## Work instructions
Report every line of the entries that contains the word "ValueError".

## The data
(** * pseudo_sympy: expression trees, formal differentiation and rendering

    A shallow embedding of [making_sympy1.py] (the base program) and
    [making_sympy2.py] (the extended program with [-], [sin] and [cos]).

    Python objects are modelled as follows.
    - An [Expression] instance is a value of an inductive type with one
      constructor per concrete class; structural equality of trees is
      Leibniz equality.
    - [Constant.value] is stored unchecked by [Constant.__init__], so it
      holds whatever object was passed: an [int], a [float], or (as the
      reflected combinators do) another [Expression].  The payload type
      [pyobj] has a case for each.
    - [int] is [Z]; [float] is IEEE binary64, as [spec_float] with
      precision 53 and maximal exponent 1024.
    - A call that may raise returns a [result]; the exceptions of interest
      are [NotImplementedError] (raised by [Power.derivative]) and
      [TypeError] (raised by the interpreter when no operand implements
      an operator).
    - The interpreter's resource limits are left out of [derivative]
      and of [__repr__]: recursion is as deep as the tree, and an [int]
      prints all of its digits.  The function [render] of each program
      is [__repr__] under the two limits that make printing fail: the
      number of nested calls the interpreter still allows, and the
      largest number of digits [str] gives to an [int]. *)

From Stdlib Require Import ZArith Ascii String Bool Lia.
From Stdlib Require Import DecimalString.
From Stdlib Require Import Floats.SpecFloat.

Open Scope string_scope.

(** ** The Python runtime, as far as both programs use it *)

Module Py.

(** What [isinstance(other, (int, float))] accepts. *)
Inductive number : Type :=
| PyInt (z : Z)
| PyFloat (f : spec_float).

Inductive exn : Type :=
| NotImplementedError (msg : string)
| TypeError
| ValueError
| RecursionError.

Inductive result (A : Type) : Type :=
| Ok (a : A)
| Raise (e : exn).

Arguments Ok {A} a.
Arguments Raise {A} e.

Definition bind {A B : Type} (m : result A) (k : A -> result B) : result B :=
  match m with
  | Ok a => k a
  | Raise e => Raise e
  end.

(** binary64 *)
Definition prec : Z := 53.
Definition emax : Z := 1024.

(** [float(1)] *)
Definition float_one : spec_float := SFone prec emax.

(** [n - 1] on numbers: exact on [int]; on [float] the literal [1] is
    converted to [1.0] and the difference is rounded to nearest. *)
Definition number_sub_one (n : number) : number :=
  match n with
  | PyInt z => PyInt (z - 1)
  | PyFloat f => PyFloat (SFsub prec emax f float_one)
  end.

Definition float_is_finite (f : spec_float) : bool :=
  match f with
  | S754_zero _ | S754_finite _ _ _ => true
  | S754_infinity _ | S754_nan => false
  end.

Definition number_is_finite (n : number) : bool :=
  match n with
  | PyInt _ => true
  | PyFloat f => float_is_finite f
  end.

(** [str(z)] for an [int]. *)
Definition str_int (z : Z) : string := NilZero.string_of_int (Z.to_int z).

(** [sys.int_info.default_max_str_digits]: [str] of an [int] with more
    decimal digits than this raises [ValueError]. *)
Definition max_str_digits : nat := 4300.

(** The number of decimal digits of an [int], its sign left out. *)
Definition decimal_digits (z : Z) : nat := String.length (str_int (Z.abs z)).

(** [str(z)] for an [int], under the limit on digits. *)
Definition str_int_limited (z : Z) : result string :=
  if Nat.leb (decimal_digits z) max_str_digits
  then Ok (str_int z)
  else Raise ValueError.

(** The integer that a number stands for: an [int] itself, and a
    [float] whose binary exponent is not negative. *)
Definition number_integer (n : number) : option Z :=
  match n with
  | PyInt z => Some z
  | PyFloat (S754_zero _) => Some 0%Z
  | PyFloat (S754_finite s m e) =>
      if (0 <=? e)%Z
      then Some ((if s then -1 else 1) * Z.pos m * 2 ^ e)%Z
      else None
  | PyFloat _ => None
  end.

(** [str(n)]; the text of a [float] is the interpreter's business
    ([float.__repr__]) and is taken as given. *)
Definition str_number (float_repr : spec_float -> string) (n : number) : string :=
  match n with
  | PyInt z => str_int z
  | PyFloat f => float_repr f
  end.

(** [str(n)] under the limit on digits; a [float] always has a text. *)
Definition str_number_limited (float_repr : spec_float -> string) (n : number)
  : result string :=
  match n with
  | PyInt z => str_int_limited z
  | PyFloat f => Ok (float_repr f)
  end.

(** The binary operators of the expression language. *)
Inductive operator : Type := OpAdd | OpSub | OpMul | OpDiv | OpPow.

Definition symbol (o : operator) : string :=
  match o with
  | OpAdd => "+"
  | OpSub => "-"
  | OpMul => "*"
  | OpDiv => "/"
  | OpPow => "**"
  end.

End Py.

Import Py.

Declare Scope py_scope.
Delimit Scope py_scope with py.
Notation "x <- m ;; k" := (bind m (fun x => k))
  (at level 61, m at next level, right associativity) : py_scope.
Open Scope py_scope.

(** ** making_sympy1.py *)

Module making_sympy1.

(** The concrete subclasses of [Expression]; [Var] is the class
    [Variable] (a reserved word here). *)
Inductive Expression : Type :=
| Var (name : string)
| Constant (value : pyobj)
| Addition (left right : Expression)
| Multiplication (left right : Expression)
| Division (left right : Expression)
| Subtraction (left right : Expression)
| Power (base exponent : Expression)
with pyobj : Type :=
| Num (n : number)
| Obj (e : Expression).

(** [if isinstance(other, (int, float)): other = Constant(other)] *)
Definition promote (other : pyobj) : Expression :=
  match other with
  | Num n => Constant (Num n)
  | Obj e => e
  end.

Definition __add__ (self : Expression) (other : pyobj) : Expression :=
  Addition self (promote other).

Definition __radd__ (self : Expression) (other : pyobj) : Expression :=
  __add__ self other.

Definition __mul__ (self : Expression) (other : pyobj) : Expression :=
  Multiplication self (promote other).

Definition __rmul__ (self : Expression) (other : pyobj) : Expression :=
  __mul__ self other.

Definition __truediv__ (self : Expression) (other : pyobj) : Expression :=
  Division self (promote other).

(** The promoted operand is wrapped in [Constant] once more. *)
Definition __rtruediv__ (self : Expression) (other : pyobj) : Expression :=
  Division (Constant (Obj (promote other))) self.

(** Defined by the class [Variable] only. *)
Definition __pow__ (self : Expression) (other : pyobj) : Expression :=
  Power self (promote other).

(** [l op r] with an expression on the left.  The interpreter looks the
    method up on the class of [l]; the base class has no [__sub__] and
    no class has a reflected [__rsub__] or [__rpow__], so those
    operators end in [TypeError]. *)
Definition binop (o : operator) (l : Expression) (r : pyobj) : result Expression :=
  match o with
  | OpAdd => Ok (__add__ l r)
  | OpSub => Raise TypeError
  | OpMul => Ok (__mul__ l r)
  | OpDiv => Ok (__truediv__ l r)
  | OpPow =>
      match l with
      | Var _ => Ok (__pow__ l r)
      | _ => Raise TypeError
      end
  end.

(** [k op e] with a number on the left: the number's own method
    answers [NotImplemented] and the reflected method of [e] is tried. *)
Definition rbinop (o : operator) (k : number) (e : Expression) : result Expression :=
  match o with
  | OpAdd => Ok (__radd__ e (Num k))
  | OpSub => Raise TypeError
  | OpMul => Ok (__rmul__ e (Num k))
  | OpDiv => Ok (__rtruediv__ e (Num k))
  | OpPow => Raise TypeError
  end.

(** [value - 1], for whatever object [value] is. *)
Definition minus_one (value : pyobj) : result pyobj :=
  match value with
  | Num n => Ok (Num (number_sub_one n))
  | Obj e => r <- binop OpSub e (Num (PyInt 1)) ;; Ok (Obj r)
  end.

Definition non_constant_msg : string :=
  "Non-constant exponents are not supported".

## Solved exercise
| ValueError
    decimal digits than this raises [ValueError]. *)
  else Raise ValueError.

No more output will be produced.